··· Record excerpts
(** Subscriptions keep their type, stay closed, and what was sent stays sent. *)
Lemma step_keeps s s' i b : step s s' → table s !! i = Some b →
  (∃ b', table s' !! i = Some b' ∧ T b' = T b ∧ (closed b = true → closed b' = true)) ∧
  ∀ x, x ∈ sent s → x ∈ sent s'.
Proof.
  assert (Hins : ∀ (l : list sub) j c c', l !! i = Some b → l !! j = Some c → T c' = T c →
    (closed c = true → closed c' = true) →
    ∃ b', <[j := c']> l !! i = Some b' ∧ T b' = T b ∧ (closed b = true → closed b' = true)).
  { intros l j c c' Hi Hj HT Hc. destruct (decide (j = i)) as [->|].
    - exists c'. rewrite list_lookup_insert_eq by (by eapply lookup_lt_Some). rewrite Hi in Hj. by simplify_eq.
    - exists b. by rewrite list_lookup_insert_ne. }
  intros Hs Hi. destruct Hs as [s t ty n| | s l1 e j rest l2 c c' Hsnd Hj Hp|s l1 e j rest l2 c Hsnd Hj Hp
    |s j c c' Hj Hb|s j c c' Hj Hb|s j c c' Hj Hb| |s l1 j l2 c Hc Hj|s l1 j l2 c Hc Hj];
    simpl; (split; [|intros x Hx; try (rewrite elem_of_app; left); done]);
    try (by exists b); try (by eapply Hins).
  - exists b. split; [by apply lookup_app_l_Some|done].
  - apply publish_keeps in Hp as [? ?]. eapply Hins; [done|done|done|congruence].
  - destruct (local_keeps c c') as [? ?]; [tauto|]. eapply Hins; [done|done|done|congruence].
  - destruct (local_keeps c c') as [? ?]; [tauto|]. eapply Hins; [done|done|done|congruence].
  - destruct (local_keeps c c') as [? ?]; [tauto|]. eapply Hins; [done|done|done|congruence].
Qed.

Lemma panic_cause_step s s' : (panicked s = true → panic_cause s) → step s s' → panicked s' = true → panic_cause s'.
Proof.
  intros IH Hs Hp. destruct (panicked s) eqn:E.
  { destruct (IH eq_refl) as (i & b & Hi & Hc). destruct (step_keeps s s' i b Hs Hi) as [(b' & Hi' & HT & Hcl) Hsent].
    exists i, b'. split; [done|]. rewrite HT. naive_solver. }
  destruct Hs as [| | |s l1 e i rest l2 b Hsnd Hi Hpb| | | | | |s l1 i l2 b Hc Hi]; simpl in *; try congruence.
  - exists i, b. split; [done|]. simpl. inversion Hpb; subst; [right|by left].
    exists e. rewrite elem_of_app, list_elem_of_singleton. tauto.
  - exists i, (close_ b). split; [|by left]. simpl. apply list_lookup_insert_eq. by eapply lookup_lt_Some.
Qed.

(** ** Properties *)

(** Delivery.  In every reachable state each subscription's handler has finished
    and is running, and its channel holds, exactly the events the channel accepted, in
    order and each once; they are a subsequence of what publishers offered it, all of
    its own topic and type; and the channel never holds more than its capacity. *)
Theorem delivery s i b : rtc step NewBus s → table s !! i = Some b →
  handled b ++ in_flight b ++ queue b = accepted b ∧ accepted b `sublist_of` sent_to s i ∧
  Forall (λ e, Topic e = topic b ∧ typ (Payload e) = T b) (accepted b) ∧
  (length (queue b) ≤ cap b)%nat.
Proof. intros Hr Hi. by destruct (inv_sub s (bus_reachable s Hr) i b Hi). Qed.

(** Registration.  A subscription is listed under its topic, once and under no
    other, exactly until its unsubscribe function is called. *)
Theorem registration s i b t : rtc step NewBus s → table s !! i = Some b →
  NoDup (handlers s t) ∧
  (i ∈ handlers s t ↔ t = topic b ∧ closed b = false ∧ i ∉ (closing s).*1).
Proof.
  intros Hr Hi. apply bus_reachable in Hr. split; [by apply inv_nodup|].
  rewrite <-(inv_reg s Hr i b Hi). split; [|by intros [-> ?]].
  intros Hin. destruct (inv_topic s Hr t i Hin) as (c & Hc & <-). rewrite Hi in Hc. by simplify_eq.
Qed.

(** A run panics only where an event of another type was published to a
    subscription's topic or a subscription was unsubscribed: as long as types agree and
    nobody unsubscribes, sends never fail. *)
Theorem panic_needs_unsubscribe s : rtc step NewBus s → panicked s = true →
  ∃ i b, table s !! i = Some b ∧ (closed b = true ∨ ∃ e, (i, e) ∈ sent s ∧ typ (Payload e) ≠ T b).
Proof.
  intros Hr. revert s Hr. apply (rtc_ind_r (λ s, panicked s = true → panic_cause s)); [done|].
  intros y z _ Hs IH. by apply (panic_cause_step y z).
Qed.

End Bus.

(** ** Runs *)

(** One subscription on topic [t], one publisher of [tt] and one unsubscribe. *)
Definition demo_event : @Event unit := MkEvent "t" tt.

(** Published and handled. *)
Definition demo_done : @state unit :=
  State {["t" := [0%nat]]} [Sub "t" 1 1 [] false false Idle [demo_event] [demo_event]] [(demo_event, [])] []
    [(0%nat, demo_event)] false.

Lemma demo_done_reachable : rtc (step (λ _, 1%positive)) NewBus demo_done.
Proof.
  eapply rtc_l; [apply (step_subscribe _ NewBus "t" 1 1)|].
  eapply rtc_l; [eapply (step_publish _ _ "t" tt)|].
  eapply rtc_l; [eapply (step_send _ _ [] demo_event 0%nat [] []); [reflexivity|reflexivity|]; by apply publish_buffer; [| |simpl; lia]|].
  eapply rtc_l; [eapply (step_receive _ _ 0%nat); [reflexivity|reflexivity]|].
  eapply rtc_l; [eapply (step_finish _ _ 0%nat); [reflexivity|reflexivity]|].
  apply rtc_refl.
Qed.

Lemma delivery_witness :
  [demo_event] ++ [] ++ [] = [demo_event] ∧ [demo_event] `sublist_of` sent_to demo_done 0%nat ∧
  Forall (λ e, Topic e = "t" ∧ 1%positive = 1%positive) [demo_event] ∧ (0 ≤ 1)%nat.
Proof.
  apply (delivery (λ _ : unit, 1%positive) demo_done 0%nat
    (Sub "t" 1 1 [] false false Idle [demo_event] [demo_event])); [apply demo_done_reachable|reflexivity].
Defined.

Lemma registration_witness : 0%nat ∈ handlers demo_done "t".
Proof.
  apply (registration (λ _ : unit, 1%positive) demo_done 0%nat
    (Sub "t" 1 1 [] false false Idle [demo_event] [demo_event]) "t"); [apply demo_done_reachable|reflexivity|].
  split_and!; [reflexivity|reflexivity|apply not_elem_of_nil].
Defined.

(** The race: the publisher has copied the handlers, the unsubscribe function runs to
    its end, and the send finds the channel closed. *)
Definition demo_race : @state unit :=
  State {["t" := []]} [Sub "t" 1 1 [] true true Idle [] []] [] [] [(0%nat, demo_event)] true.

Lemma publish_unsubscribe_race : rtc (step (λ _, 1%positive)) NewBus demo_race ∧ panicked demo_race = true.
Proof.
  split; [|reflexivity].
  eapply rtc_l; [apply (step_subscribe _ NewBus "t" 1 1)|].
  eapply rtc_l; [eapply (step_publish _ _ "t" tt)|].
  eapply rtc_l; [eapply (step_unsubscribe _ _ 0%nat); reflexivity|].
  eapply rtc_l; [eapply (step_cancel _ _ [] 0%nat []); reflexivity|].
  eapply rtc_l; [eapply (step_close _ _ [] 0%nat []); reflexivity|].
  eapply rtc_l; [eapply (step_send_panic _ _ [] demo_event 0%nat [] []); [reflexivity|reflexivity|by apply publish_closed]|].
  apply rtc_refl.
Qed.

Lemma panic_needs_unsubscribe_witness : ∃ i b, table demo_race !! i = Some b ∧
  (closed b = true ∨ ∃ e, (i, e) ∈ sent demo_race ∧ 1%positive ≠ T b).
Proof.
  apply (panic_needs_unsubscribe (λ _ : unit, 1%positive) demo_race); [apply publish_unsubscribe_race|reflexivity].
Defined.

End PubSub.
······
··· Record excerpts
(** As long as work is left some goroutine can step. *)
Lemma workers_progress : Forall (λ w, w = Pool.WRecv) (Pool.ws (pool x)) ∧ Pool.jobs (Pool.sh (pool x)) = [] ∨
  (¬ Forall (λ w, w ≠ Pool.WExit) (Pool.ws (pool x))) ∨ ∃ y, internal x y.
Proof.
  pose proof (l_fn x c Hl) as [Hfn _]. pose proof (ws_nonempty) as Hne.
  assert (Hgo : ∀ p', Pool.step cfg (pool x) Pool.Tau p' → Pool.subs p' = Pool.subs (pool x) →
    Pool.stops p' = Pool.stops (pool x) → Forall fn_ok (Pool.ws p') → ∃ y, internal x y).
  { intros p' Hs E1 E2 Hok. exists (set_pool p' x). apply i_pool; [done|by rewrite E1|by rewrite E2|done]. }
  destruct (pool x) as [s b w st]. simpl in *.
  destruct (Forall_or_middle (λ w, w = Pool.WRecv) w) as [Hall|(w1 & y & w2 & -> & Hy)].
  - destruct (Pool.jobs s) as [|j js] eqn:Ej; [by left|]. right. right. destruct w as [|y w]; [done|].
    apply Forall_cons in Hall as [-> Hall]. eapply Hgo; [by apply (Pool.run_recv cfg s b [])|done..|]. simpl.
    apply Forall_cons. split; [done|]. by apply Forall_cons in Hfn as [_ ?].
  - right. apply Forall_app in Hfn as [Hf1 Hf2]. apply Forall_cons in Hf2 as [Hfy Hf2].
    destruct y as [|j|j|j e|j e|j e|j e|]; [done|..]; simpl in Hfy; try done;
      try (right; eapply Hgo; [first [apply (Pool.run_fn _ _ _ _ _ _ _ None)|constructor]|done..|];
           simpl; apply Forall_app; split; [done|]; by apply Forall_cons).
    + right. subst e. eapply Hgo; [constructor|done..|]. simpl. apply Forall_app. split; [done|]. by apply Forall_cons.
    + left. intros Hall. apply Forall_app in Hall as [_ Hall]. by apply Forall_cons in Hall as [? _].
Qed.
······
··· Record excerpts
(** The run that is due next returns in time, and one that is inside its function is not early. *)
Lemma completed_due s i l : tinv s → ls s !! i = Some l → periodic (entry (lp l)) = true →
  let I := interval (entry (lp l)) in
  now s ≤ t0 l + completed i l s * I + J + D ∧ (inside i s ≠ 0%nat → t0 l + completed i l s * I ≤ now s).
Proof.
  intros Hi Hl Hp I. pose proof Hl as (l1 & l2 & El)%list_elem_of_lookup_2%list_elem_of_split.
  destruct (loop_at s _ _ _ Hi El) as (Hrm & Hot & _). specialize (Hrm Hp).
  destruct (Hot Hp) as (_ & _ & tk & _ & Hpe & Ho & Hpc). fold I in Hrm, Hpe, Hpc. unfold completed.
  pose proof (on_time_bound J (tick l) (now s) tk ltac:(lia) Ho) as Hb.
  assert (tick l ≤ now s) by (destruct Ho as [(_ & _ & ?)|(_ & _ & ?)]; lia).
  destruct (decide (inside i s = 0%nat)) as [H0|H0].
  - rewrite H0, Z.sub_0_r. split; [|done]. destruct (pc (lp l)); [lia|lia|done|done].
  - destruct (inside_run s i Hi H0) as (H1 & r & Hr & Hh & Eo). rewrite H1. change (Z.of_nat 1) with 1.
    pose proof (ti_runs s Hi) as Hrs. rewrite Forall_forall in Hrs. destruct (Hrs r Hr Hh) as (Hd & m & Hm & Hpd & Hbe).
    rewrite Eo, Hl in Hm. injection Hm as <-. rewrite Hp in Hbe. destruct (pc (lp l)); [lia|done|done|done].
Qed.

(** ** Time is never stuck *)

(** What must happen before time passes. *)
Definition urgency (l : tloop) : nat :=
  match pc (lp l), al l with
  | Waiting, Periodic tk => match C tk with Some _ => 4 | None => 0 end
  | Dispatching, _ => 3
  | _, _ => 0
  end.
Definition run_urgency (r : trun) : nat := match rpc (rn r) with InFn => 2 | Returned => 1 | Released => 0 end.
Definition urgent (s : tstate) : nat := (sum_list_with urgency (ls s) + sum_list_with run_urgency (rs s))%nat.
······
*Try it:*
Given the records above, restate word for word only the lines starting at the one with "eapply rtc_l; [eapply (step_cancel" and ending at the one with "End PubSub.".

*Task response:*
  eapply rtc_l; [eapply (step_cancel _ _ [] 0%nat []); reflexivity|].
  eapply rtc_l; [eapply (step_close _ _ [] 0%nat []); reflexivity|].
  eapply rtc_l; [eapply (step_send_panic _ _ [] demo_event 0%nat [] []); [reflexivity|reflexivity|by apply publish_closed]|].
  apply rtc_refl.
Qed.

Lemma panic_needs_unsubscribe_witness : ∃ i b, table demo_race !! i = Some b ∧
  (closed b = true ∨ ∃ e, (i, e) ∈ sent demo_race ∧ 1%positive ≠ T b).
Proof.
  apply (panic_needs_unsubscribe (λ _ : unit, 1%positive) demo_race); [apply publish_unsubscribe_race|reflexivity].
Defined.

End PubSub.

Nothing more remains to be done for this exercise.